Can GPT-4 Models Detect Misleading Visualizations?
Jason Alexander, Priyal Nanda, Kai-Cheng Yang, Ali Sarvghad
TL;DR
This paper investigates whether GPT-4 family LVLMs can detect misleading visualizations in social-media visuals. It uses a large dataset of tweet–visualization pairs, with 888 reasoning and 730 design misleaders, and tests four prompting regimes across three GPT-4 models. The results show that naive zero-shot yields moderate detection, with guided zero-shot and guided few-shot prompting substantially boosting accuracy; the best overall performance occurs with guided zero-shot (AUC ≈ 0.821), while misleader type influences which prompting strategy is most effective. The work demonstrates the feasibility of LVLM-based detection of visual misinformation and emphasizes the importance of prompt design for practical deployment and further research.
Abstract
The proliferation of misleading visualizations online, particularly during critical events like public health crises and elections, poses a significant risk. This study investigates the capability of GPT-4 models (4V, 4o, and 4o mini) to detect misleading visualizations.

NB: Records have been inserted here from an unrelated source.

(** [v !== 'unknown']. *)
Definition is_not_unknown (v : Val) : bool :=
  match v with
  | VStr s => negb (String.eqb s "unknown")
  | _ => true
  end.

(** *** parseInt

    The result is the mathematical integer that the digits denote, [None]
    for [NaN].  The script only compares the result with [MIN_POPULATION]
    and [MIN_DIAMETER]; both are binary64 numbers and rounding to binary64
    is monotone, so the comparison on the integer is the comparison the
    script makes on the rounded number. *)

Definition is_white_space (c : ascii) : bool :=
  let n := nat_of_ascii c in
  ((n =? 9) || (n =? 10) || (n =? 11) || (n =? 12) || (n =? 13) || (n =? 32) || (n =? 160))%nat.

Fixpoint skip_white_space (s : string) : string :=
  match s with
  | String c rest => if is_white_space c then skip_white_space rest else s
  | EmptyString => s
  end.

Definition digit_value (c : ascii) : option Z :=
  let n := Z.of_nat (nat_of_ascii c) in
  if (48 <=? n) && (n <=? 57) then Some (n - 48)
  else if (97 <=? n) && (n <=? 122) then Some (n - 87)
  else if (65 <=? n) && (n <=? 90) then Some (n - 55)
  else None.

Fixpoint parse_digits (radix : Z) (s : string) (acc : option Z) : option Z :=
  match s with
  | EmptyString => acc
  | String c rest =>
      match digit_value c with
      | Some d =>
          if d <? radix then parse_digits radix rest (Some (radix * default 0 acc + d))
          else acc
      | None => acc
      end
  end.

Definition parseInt_string (input : string) : option Z :=
  let s := skip_white_space input in
  let '(sign, s) :=
    match s with
    | String "-" rest => (-1, rest)
    | String "+" rest => (1, rest)
    | _ => (1, s)
    end in
  let '(radix, s) :=
    match s with
    | String "0" (String "x" rest) => (16, rest)
    | String "0" (String "X" rest) => (16, rest)
    | _ => (10, s)
    end in
  Z.mul sign <$> parse_digits radix s None.

Definition parseInt `{Runtime} (v : Val) : Res (option Z) :=
  do s <- ToString v; Ok (parseInt_string s).

(** [n > bound] for a result of [parseInt]. *)
Definition greater_than (n : option Z) (bound : Z) : bool :=
  match n with
  | Some z => bound <? z
  | None => false
  end.

(** *** Dates

    A time value is an integer number of milliseconds of magnitude at most
    8.64e15, or [NaN] ([None]). *)

Definition TimeClip (x : float) : option Z :=
  match Prim2SF x with
  | S754_zero _ => Some 0
  | S754_finite negative m e =>
      let magnitude := if 0 <=? e then Z.pos m * 2 ^ e else Z.pos m / 2 ^ (- e) in
      if 8640000000000000 <? magnitude then None
      else Some (if negative then - magnitude else magnitude)
  | S754_infinity _ | S754_nan => None
  end.

(** The time value of [new Date(v)]. *)
Definition newDate `{Runtime} (v : Val) : Res (option Z) :=
  match v with
  | VStr s => Ok (Date_parse s)
  | VUndef => Ok None
  | VNull => Ok (Some 0)
  | VBool b => Ok (Some (if b then 1 else 0))
  | VNum x => Ok (TimeClip x)
  | VArr _ | VObj _ => do s <- ToString v; Ok (Date_parse s)
  end.

(** ** The state of the process *)

(** The five resources a run fetches and displays, in the order of the run. *)
Inductive Kind : Type := Character | Starships | Planets | Films | Vehicle.

#[global] Instance Kind_eq_dec : EqDecision Kind.
Proof. solve_decision. Defined.

(** What is passed to [console.log] and [console.error]. *)
Inductive Arg : Type :=
| AStr (s : string)
| AVal (v : Val)
| AInt (n : Z)
| AMessage (e : Error).

Inductive Line : Type :=
| Log (args : list Arg)
| LogError (args : list Arg).

(** Calls, recorded for the statements about what a run invokes. *)
Inductive Event : Type :=
| EvFetch (resourcePath : string)
| EvDisplay (k : Kind).

(** The module-level variables of the script, the heap of parsed values,
    and what the process has done so far: the lines written to the
    console, the requests sent to the network and the calls of the fetcher
    and of the display functions. *)
Record State : Type := mkState {
  apiCache : gmap string nat;
  heap : list Val;
  isDebugMode : bool;
  errorCount : Z;
  lastCharacterId : Z;
  apiCallCount : Z;
  totalDataSize : Z;
  console : list Line;
  requests : list string;
  trace : list Event
}.

Definition init_state (debug : bool) : State :=
  {| apiCache := ∅; heap := []; isDebugMode := debug; errorCount := 0;
     lastCharacterId := 1; apiCallCount := 0; totalDataSize := 0;
     console := []; requests := []; trace := [] |}.

Definition set_apiCache (f : gmap string nat -> gmap string nat) (s : State) : State :=
  mkState (f (apiCache s)) (heap s) (isDebugMode s) (errorCount s) (lastCharacterId s)
    (apiCallCount s) (totalDataSize s) (console s) (requests s) (trace s).
Definition set_heap (f : list Val -> list Val) (s : State) : State :=
  mkState (apiCache s) (f (heap s)) (isDebugMode s) (errorCount s) (lastCharacterId s)
    (apiCallCount s) (totalDataSize s) (console s) (requests s) (trace s).
Definition set_errorCount (f : Z -> Z) (s : State) : State :=
  mkState (apiCache s) (heap s) (isDebugMode s) (f (errorCount s)) (lastCharacterId s)
    (apiCallCount s) (totalDataSize s) (console s) (requests s) (trace s).
Definition set_lastCharacterId (f : Z -> Z) (s : State) : State :=
  mkState (apiCache s) (heap s) (isDebugMode s) (errorCount s) (f (lastCharacterId s))
    (apiCallCount s) (totalDataSize s) (console s) (requests s) (trace s).
Definition set_apiCallCount (f : Z -> Z) (s : State) : State :=
  mkState (apiCache s) (heap s) (isDebugMode s) (errorCount s) (lastCharacterId s)
    (f (apiCallCount s)) (totalDataSize s) (console s) (requests s) (trace s).
Definition set_totalDataSize (f : Z -> Z) (s : State) : State :=
  mkState (apiCache s) (heap s) (isDebugMode s) (errorCount s) (lastCharacterId s)
    (apiCallCount s) (f (totalDataSize s)) (console s) (requests s) (trace s).
Definition set_console (f : list Line -> list Line) (s : State) : State :=
  mkState (apiCache s) (heap s) (isDebugMode s) (errorCount s) (lastCharacterId s)
    (apiCallCount s) (totalDataSize s) (f (console s)) (requests s) (trace s).
Definition set_requests (f : list string -> list string) (s : State) : State :=
  mkState (apiCache s) (heap s) (isDebugMode s) (errorCount s) (lastCharacterId s)
    (apiCallCount s) (totalDataSize s) (console s) (f (requests s)) (trace s).
Definition set_trace (f : list Event -> list Event) (s : State) : State :=
  mkState (apiCache s) (heap s) (isDebugMode s) (errorCount s) (lastCharacterId s)
    (apiCallCount s) (totalDataSize s) (console s) (requests s) (f (trace s)).

(** ** Computations of the script: a state and exception monad *)

Definition M (A : Type) : Type := State -> Res A * State.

Utilizing a dataset of tweet-visualization pairs containing various visual misleaders, we test these models under four experimental conditions with different levels of guidance. We show that GPT-4 models can detect misleading visualizations with moderate accuracy without prior training (naive zero-shot) and that performance notably improves when provided with definitions of misleaders (guided zero-shot). However, a single prompt engineering technique does not yield the best results for all misleader types. Specifically, providing the models with misleader definitions and examples (guided few-shot) proves more effective for reasoning misleaders, while guided zero-shot performs better for design misleaders. This study underscores the feasibility of using large vision-language models to detect visual misinformation and the importance of prompt engineering for optimized detection accuracy.